Soluzioni e intuizioni. 

Santo Mazzarino

Nel 1942 venne dato alle stampe un libro dall’eccezionale “fiuto” storiografico. Il titolo del libro era Stilicone: la crisi imperiale dopo Teodosio e il suo autore era Santo Mazzarino (1916-1987). La prima particolarità di questo libro riguarda la scelta dell’argomento. Da antichista quale era, Mazzarino si era occupato di un periodo storico tradizionalmente rubricato come medievistico. Già da questo punto di vista, si coglie l’importanza che i suoi studi hanno avuto per l’identificazione storica del tardo antico.

La figura del generale Stilicone, poi, diventava emblematico oggetto di narrazione. In lui, difatti, viveva la dialettica tra una vita vissuta a servizio dell’Impero romano e un’originaria appartenenza  “barbarica”. Dialettica che accomunava molti “barbari” e che si perpetuò proprio a partire dai secc. III-IV e.v.
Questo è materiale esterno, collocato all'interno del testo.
Lemma reply_unreachable r k o om w n :
  rok [] w -> st_well (2 + n) (storage_ w) ->
  only_owner k (correlation_id_ r) o (sview w) -> o <> EmptyString -> no_nul o = true ->
  rows (sview w) !! k = Some (om, STATUS_SENT) ->
  exists w', ReplyHandler_Handle r w = (Ret tt, w') /\
    unreachable k (correlation_id_ r) om w' /\ st_well n (storage_ w').
Proof.
  intros Hw Hn [Hin Hone] Ho Hnul Hrow. pose proof (ReplyHandler_well r w n Hw Hn) as Hk.
  pose proof (ok_ReplyHandler [] r w Hw) as Hok. unfold wp in *.
  destruct (ReplyHandler_Handle r w) as [[[]|e|f] w']; [|done|done]. exists w'. split; [done|].
  destruct Hk as [(o1 & k2 & st & Ho1 & (Hk2 & Hfresh & Hrows) & Hc & _) Hn']. split; [|done].
  assert (o1 = o) as ->.
  { destruct Ho1 as [[k' Hk']|[_ Hno]]; [by apply (Hone k' o1)|by destruct (Hno k o)]. }
  assert (destination_ (reply_for r o) = o) as Hd.
  { unfold reply_for. by destruct (String.eqb_spec o EmptyString). }
  assert (k2 <> k) as Hne by (intros ->; congruence).
  split; [done|rewrite Hrows; by rewrite lookup_insert_ne|].
  intros k' o' H'. red in Hc. rewrite Hc, Hd, c_str_id in H' by done.
  apply elem_of_union in H' as [[= -> ->]%elem_of_singleton|[Hx Hy]%elem_of_filter]; [done|].
  destruct (Hone k' o' Hy) as [_ ->]. by destruct Hx.
Qed.

(** C40. A reply costs its request the ACK.  Let [om], stored under [k], be SENT and ask for
    an ACK, and let its sender [o] be the only owner of the correlation id.  An ACK with that
    id makes it DELIVERED.  But once a reply with that id has been handled, no number of ACKs
    with the id does: the correlation of the reply has replaced that of the request (they
    have the same owner), so that the ACKs find the reply, and the request stays SENT. *)
Theorem reply_loses_ack (r : Message) (acks : list Message) k o om w n :
  rok [] w -> st_well (2 + length acks + n) (storage_ w) ->
  correlation_id_ r <> 0 -> (forall a, a ∈ acks -> correlation_id_ a = correlation_id_ r) ->
  only_owner k (correlation_id_ r) o (sview w) -> o <> EmptyString -> no_nul o = true ->
  0 < k < 2 ^ 63 -> rows (sview w) !! k = Some (om, STATUS_SENT) -> NeedsAck om = true ->
  (forall a, correlation_id_ a = correlation_id_ r ->
     exists w', AckHandler_Handle a w = (Ret tt, w') /\
       rows (sview w') !! k = Some (om, STATUS_DELIVERED)) /\
  exists w', (ReplyHandler_Handle r ;;;
              for_each acks (fun a => AckHandler_Handle a ;;; ret Continue)) w = (Ret tt, w') /\
    rows (sview w') !! k = Some (om, STATUS_SENT).
Proof.
  intros Hw Hn Hz Hacks Hone Ho Hnul Hk Hrow Hneed. split.
  - intros a Ha. assert (st_well (1 + (1 + length acks + n)) (storage_ w)) as Hn1 by exact Hn.
    pose proof (AckHandler_well a w _ Hw Hn1) as Hk1. unfold wp in Hk1.
    destruct (AckHandler_Handle a w) as [[[]|e|f] w']; [|done|done]. exists w'. split; [done|].
    destruct Hk1 as [Hack _]. unfold acked in Hack. rewrite Ha in Hack.
    rewrite (proj2 (Z.eqb_neq _ _) Hz) in Hack. destruct Hack as (o' & i & _ & Hi & Happ).
    assert (i = k) as ->.
    { destruct Hi as [(k' & o2 & Hin & ->)|[_ Hno]]; [|by destruct (Hno k o), Hone].
      destruct (proj2 Hone k' o2 Hin) as [-> _]. apply u64_id. lia. }
    unfold ack_applied in Happ. rewrite s64_row in Happ by done.
    destruct Happ as [(_ & om' & Hrow' & _ & Ht & _)|[[->|Hno] _]]; [|lia|].
    + assert (om' = om) as -> by congruence. by eapply ack_told_row.
    + specialize (Hno om Hrow). congruence.
  - destruct (reply_unreachable r k o om w (length acks + n)) as (w1 & E1 & Hu & Hn1); try done.
    unfold bind at 1. rewrite E1. clear E1 Hw Hn Hrow Hone.
    revert w1 Hu Hn1 Hacks. induction acks as [|a l IH]; intros w1 Hu Hn1 Hacks.
    { exists w1. split; [done|apply Hu]. }
    assert (correlation_id_ a = correlation_id_ r) as Ha by (apply Hacks; by left).
    rewrite <- Ha in Hu. destruct (ack_unreachable a k om w1 (length l + n) Hu Hn1) as (w2 & E2 & Hu2 & Hn2).
    cbn [for_each]. unfold bind at 1 2. rewrite E2. cbn. rewrite Ha in Hu2.
    apply (IH w2 Hu2 Hn2). intros b Hb. apply Hacks. by right.
Qed.
End Acked.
La seconda specificità riguarda, poi, l’impostazione storiografica, debitrice in qualche modo degli studi di economia di Michael Rostovtzeff. Sebbene la fascinazione fosse stata più forte della contestazione metodologica, Mazzarino rilevava, tuttavia, come il concetto di decadenza, da sempre attribuito al basso Impero, fosse spesso associato ad una visione contemporanea del passato. Tale visione rischiava, pertanto, di destoricizzare fenomeni caratteristici dei secc. IV-V e.v. a vantaggio di categorie economiche e sociali otto – novecentesche.
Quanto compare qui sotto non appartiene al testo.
Lemma quiet_deliver_offline P i p :
  Some i ∈ P -> keeps (quiet false P) never (deliver_offline (St := St) i p).
Proof.
  intros Hi. apply (quiet_online_then _ (Some i)); [done| |apply keeps_pure].
  intros j [= <-] w. cbn [negb]. apply awake_bind; [quiet_world|]. intros _ w1.
  apply awake_send_then; [done|]. intros b. quiet_world.
Qed.

Lemma quiet_deliver_reply P i p :
  Some i ∈ P -> keeps (quiet false P) never (deliver_reply (St := St) i p).
Proof.
  intros Hi. apply (quiet_online_then _ (Some i)); [done| |apply keeps_pure].
  intros j [= <-] w. cbn [negb]. apply awake_bind; [quiet_world|]. intros _ w1.
  apply awake_send_then; [done|]. intros b. quiet_world.
Qed.

Lemma quiet_flush P i : Some i ∈ P -> keeps (quiet false P) never (on i (FlushQueue i)).
Proof.
  intros Hi w [Hw Hid]. destruct (wok_pinned _ _ _ _ Hw i Hi) as [s Hs]. unfold wp.
  by rewrite (flush_empty i s w Hs (Hid i s Hs) (proj2 (wok_heap _ _ _ _ Hw i s Hs))).
Qed.

Lemma quiet_DeliverOffline P n : keeps (quiet false P) never (DeliverOfflineMessages (St := St) n).
Proof.
  apply quiet_find. intros [i|]; [|apply keeps_pure].
  solve_keeps ltac:(quiet_call || (apply quiet_deliver_offline; by left)
                    || (apply quiet_flush; by left)).
Qed.

Lemma quiet_DeliverReplies P n : keeps (quiet false P) never (DeliverPendingReplies (St := St) n).
Proof.
  apply quiet_find. intros [i|]; [|apply keeps_pure].
  solve_keeps ltac:(quiet_call || (apply quiet_deliver_reply; by left)).
Qed.

Lemma quiet_Print P : keeps (quiet false P) never (PrintActiveClients (St := St)).
Proof.
  intros w Hw. apply (quiet_with_lock _ P P); [done|]. intros w1 Hw1. apply wp_bind, wp_gets.
  eapply wp_conseq with (Q := fun _ w' => w' = w1) (E := fun _ => False);
    [|intros _ w' ->; by eapply quiet_set_lock|done].
  apply wp_for_each; [done|]. intros [n i] w2 Hn ->.
  apply hash_order_elem in Hn. destruct (wok_active _ _ _ _ (proj1 Hw1) n i Hn) as (s & Hs & _).
  apply wp_bind. unfold wp at 1. rewrite (on_GetQueueSize i s) by (done || by eapply wok_heap, Hs; apply Hw1).
  by apply wp_ret.
Qed.
(** ** Replies *)
Lemma marked_delivered p (a : store) w w' :
  stored_in undelivered p (rows (sview w)) ->
  corrs a = corrs (sview w) ->
  (exists f st, rows a = alter (set_status f st) (s64 (id p)) (rows (sview w))) ->
  sview w' = set_rows (alter (set_status (fun _ => true) STATUS_DELIVERED) (s64 (id p))) a ->
  marked (fun _ => STATUS_DELIVERED) [p] w w'.
Proof.
  intros (Hp & st0 & _ & Hr) Hc (f & st & Ha) Hv. unfold marked. rewrite Hv. cbn.
  split; [|done]. rewrite Ha. unfold mark. apply map_eq. intros j. rewrite !lookup_alter.
  case_decide as Hj; [subst j|done]. rewrite (s64_row (id p)) by done. rewrite Hr. cbn.
  rewrite decide_True by done. unfold set_status. cbn. by destruct (f st0).
Qed.

(** Where a failing storage leaves a reply: not given and as it was when [MarkSent] failed,
    which only a reply that asks for an ACK needs; given, and SENT if it was PENDING and asks
    for an ACK, when [MarkDelivered] did. *)
Definition half_reply (p : PendingMessage) (b : bool) (t t' : gmap Z (Message * Z)) : Prop :=
  if b
  then t' = if NeedsAck (msg p)
            then alter (set_status (Z.eqb STATUS_PENDING) STATUS_SENT) (s64 (id p)) t else t
  else NeedsAck (msg p) = true /\ t' = t.

Lemma deliver_reply_delivers :
  delivers undelivered (fun _ => STATUS_DELIVERED) half_reply (deliver_reply (St := St)).
Proof.
  split.
  { intros i t p w Ht Ho. unfold deliver_reply, IsOnline, bind.
    rewrite (on_self is_online_ i t) by done. by rewrite Ho. }
  intros i s t p w Ht Hst Ho Hm Ha Hok Hp. unfold deliver_reply, IsOnline. apply wp_bind.
  unfold wp at 1. rewrite (on_self is_online_ i t), Ho by done. cbn [negb]. apply wp_bind.
  set (E := fun w' => running w w' /\ unwell w /\ corrs (sview w') = corrs (sview w) /\
         exists b : bool, half_reply p b (rows (sview w)) (rows (sview w')) /\
         pending_sends_ w' = pending_sends_ w ++ if b then send_of i s (msg p) else []).
  eapply wp_conseq with
    (Q := fun _ w1 => exists s1, w1 = set_storage s1 w /\ st_ok s1 /\
       (forall n, st_well n (storage_ w) -> st_well n s1) /\
       corrs (view s1) = corrs (sview w) /\ half_reply p true (rows (sview w)) (rows (view s1)))
    (E := E); [| |done].
  - unfold half_reply. destruct (NeedsAck (msg p)) eqn:En.
    + eapply wp_conseq;
        [by apply (wp_db_well _ _ _ w (MarkSent_law (id p)) (MarkSent_well (id p)))| |].
      * intros _ w1 (s1 & -> & Hs1 & Hv & _ & Hn). exists s1. split; [done|]. split; [done|].
        split; [apply Hn|]. by rewrite Hv.
      * intros w1 (s1 & -> & Hs1 & Hv & _ & Hn). split; [split; try done; intros n Hw; by destruct (Hn n)|].
        split; [done|]. change (sview (set_storage s1 w)) with (view s1). rewrite Hv. split; [done|].
        exists false. rewrite app_nil_r. by split.
    + apply wp_ret. exists (storage_ w). by destruct w.
  - intros _ w1 (s1 & -> & Hs1 & Hn1 & Hc & Hf). apply wp_bind. unfold wp at 1.
    rewrite (on_SendMessage i t) by done. rewrite (send_of_still i s t) by done.
    set (w2 := set_sessions _ _). apply wp_bind.
    eapply wp_conseq;
      [by apply (wp_db_well _ _ _ w2 (MarkDelivered_law (id p)) (MarkDelivered_well (id p)))| |].
    + intros _ w3 (s3 & -> & Hs3 & Hv & _ & Hn). apply wp_ret. split; [done|].
      split; [split; try done; intros n Hw; by apply Hn, Hn1|]. split.
      { eapply (marked_delivered p (view s1)); [done|done| |exact Hv]. red in Hf.
        destruct (NeedsAck (msg p)); [by eexists _, _|]. exists (fun _ => false), 0. rewrite Hf.
        symmetry. apply alter_id. by intros []. }
      split; [done|]. eexists. cbn. rewrite lookup_insert_eq. split; [done|]. by split.
    + intros w3 (s3 & -> & Hs3 & Hv & _ & Hn).
      assert (unwell w) as Hu by (intros n Hw; by apply (Hn n), Hn1).
      split; [split; try done; intros n Hw; by destruct (Hu n)|]. split; [done|].
      change (sview (set_storage s3 w2)) with (view s3). rewrite Hv. split; [exact Hc|].
      by exists true.
Qed.

(** The replies [DeliverPendingReplies] is about. *)
Definition reply_for_sender (n : string) (p : Message * Z) (a : store) : Prop :=
  undelivered (snd p) /\ type_ (fst p) = MT_Reply /\
  exists j, (j, s64 (correlation_id_ (fst p)), c_str n) ∈ corrs a.

(** What it may leave: the load answered with [l], or failed. *)
Definition replies_outcome (n : string) (i : nat) (s : Session) (w : World St)
    (o : result unit * World St) : Prop :=
  match fst (iLoadPendingRepliesForSenderOnly n (storage_ w)), o with
  | Ret l, (Ret _, w') =>
      loads (reply_for_sender n) l (sview w) /\
      exists done rest, delivered_upto (fun _ => STATUS_DELIVERED) i s l done rest w w'
  | Ret l, (Throw _, w') =>
      loads (reply_for_sender n) l (sview w) /\
      delivered_cut (fun _ => STATUS_DELIVERED) half_reply i s l w w'
  | Throw _, (Throw _, w') => sview w' = sview w /\ pending_sends_ w' = pending_sends_ w
  | _, _ => False
  end.

Definition replies_post n i s w (returned : bool) w' : Prop :=
  replies_outcome n i s w (if returned then Ret tt else Throw zmq_error, w') /\
  if returned
  then forall k, st_well k (storage_ w) -> st_well k (storage_ w') /\
         exists l, fst (iLoadPendingRepliesForSenderOnly n (storage_ w)) = Ret l /\
                   all_rows (fun _ p => reply_for_sender n p (sview w)) l (sview w)
  else unwell w.

Lemma DeliverPendingReplies_posts P n i s w :
  rok P w -> Online n i s w -> outgoing_queue_ s = [] ->
  wp never (DeliverPendingReplies n) w (fun _ => replies_post n i s w true)
    (replies_post n i s w false).
Proof.
  intros Hw [Hn Hs Ho] Hq. destruct (wok_heap _ _ _ _ Hw i s Hs) as [_ Hqm].
  apply wp_scoped_find; [apply Hw|]. cbv zeta. rewrite Hn. set (w1 := set_locals _ w).
  apply wp_bind. eapply wp_conseq;
    [apply (wp_db_well _ _ _ w1 (LoadPendingRepliesForSenderOnly_law n)
       (LoadPendingRepliesForSenderOnly_well n)); apply Hw| |].
  2:{ intros w2 (s2 & -> & Hs2 & Hv2 & [e Ee] & Hu). split; [done|]. split; [|exact Hu].
      unfold replies_outcome. change (storage_ w1) with (storage_ w) in Ee. rewrite Ee.
      by split. }
  intros l w2 (s2 & -> & Hs2 & (Hv2 & Hnd & Hl) & El & Hwell).
  change (storage_ w1) with (storage_ w) in El, Hwell. change (sview w1) with (sview w) in Hv2, Hl.
  unfold replies_post, replies_outcome. rewrite El.
  assert (forall p, p ∈ l -> stored_in undelivered p (rows (sview w))) as Hl'.
  { intros p Hp. destruct (Hl p Hp) as (Hid & st & Hr & Hst & _). split; [done|]. by exists st. }
  assert (loads (reply_for_sender n) l (sview w)) as Hloads by by split.
  destruct l as [|p l].
  { apply wp_ret. split; [done|]. split; [split; [done|]|].
    - exists [], []. unfold delivered_upto, marked. cbn. rewrite app_nil_r.
      change (sview (set_locals (locals w) (set_storage s2 w1))) with (view s2). rewrite Hv2. tauto.
    - intros k Hk. destruct (Hwell k Hk) as [Hk' Hall]. split; [done|]. by exists []. }
  set (loaded := p :: l) in *. apply wp_bind.
  unfold wp at 1, on at 1. cbn. rewrite Hs. cbn.
  apply wp_bind. unfold wp at 1, on at 1. cbn. rewrite lookup_insert_eq. cbn.
  rewrite insert_insert_eq.
  set (t := set_last_receive _ _). set (w3 := set_sessions _ _).
  assert (sview w3 = sview w) as Hv3 by exact Hv2.
  eapply wp_conseq;
    [apply (deliver_loaded _ _ _ _ i s t loaded w3 deliver_reply_delivers); try done| |].
  - cbn. by rewrite lookup_insert_eq.
  - split; try done; apply Hw.
  - by rewrite Hv3.
  - intros _ w4 (Hr4 & _ & d & r & Hup).
    split; [split; apply Hr4|]. split; [split; [done|]|].
    + exists d, r. by eapply same_view_upto.
    + intros k Hk. destruct (Hwell k Hk) as [Hk' Hall]. split; [by apply (run_well _ _ Hr4)|].
      by exists loaded.
  - intros w4 (Hr4 & Hu & Hcut). split; [split; apply Hr4|]. split; [split; [done|]|].
    + by eapply same_view_cut.
    + intros k Hk. by destruct (Hu k), (Hwell k Hk).
Qed.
Mazzarino stesso, d’altronde, si sarebbe occupato di questi problemi in altri due importanti studi. Nel 1951 venne pubblicato Aspetti sociali del IV secolo, in cui la ricostruzione sociale era affidata allo studio diretto delle fonti. La fine del mondo antico fu pubblicato, invece, nel 1959. Da questa seconda opera in particolare, ci si può fare un’idea di come, nonostante le intuizioni e le proposte storiografiche, Mazzarino fosse ancora lontano da una rivalutazione ottimistica del tardo antico.

Arnaldo Momigliano

Arnaldo Momigliano (1908-1987) è una figura chiave sia per la storiografia italiana sia per quella britannica. Nel 1938 la sua famiglia, come altre famiglie ebree italiane, fu vittima delle leggi razziali. Momigliano riuscì a fuggire ad Oxford, mentre alcuni dei suoi parenti più stretti perirono nei campi di concentramento nazisti. È proprio in Inghilterra che egli iniziò la sua attività di docente e molti dei suoi scritti sono, di fatto, in lingua inglese. Peter Brown sarebbe stato uno dei suoi allievi più noti.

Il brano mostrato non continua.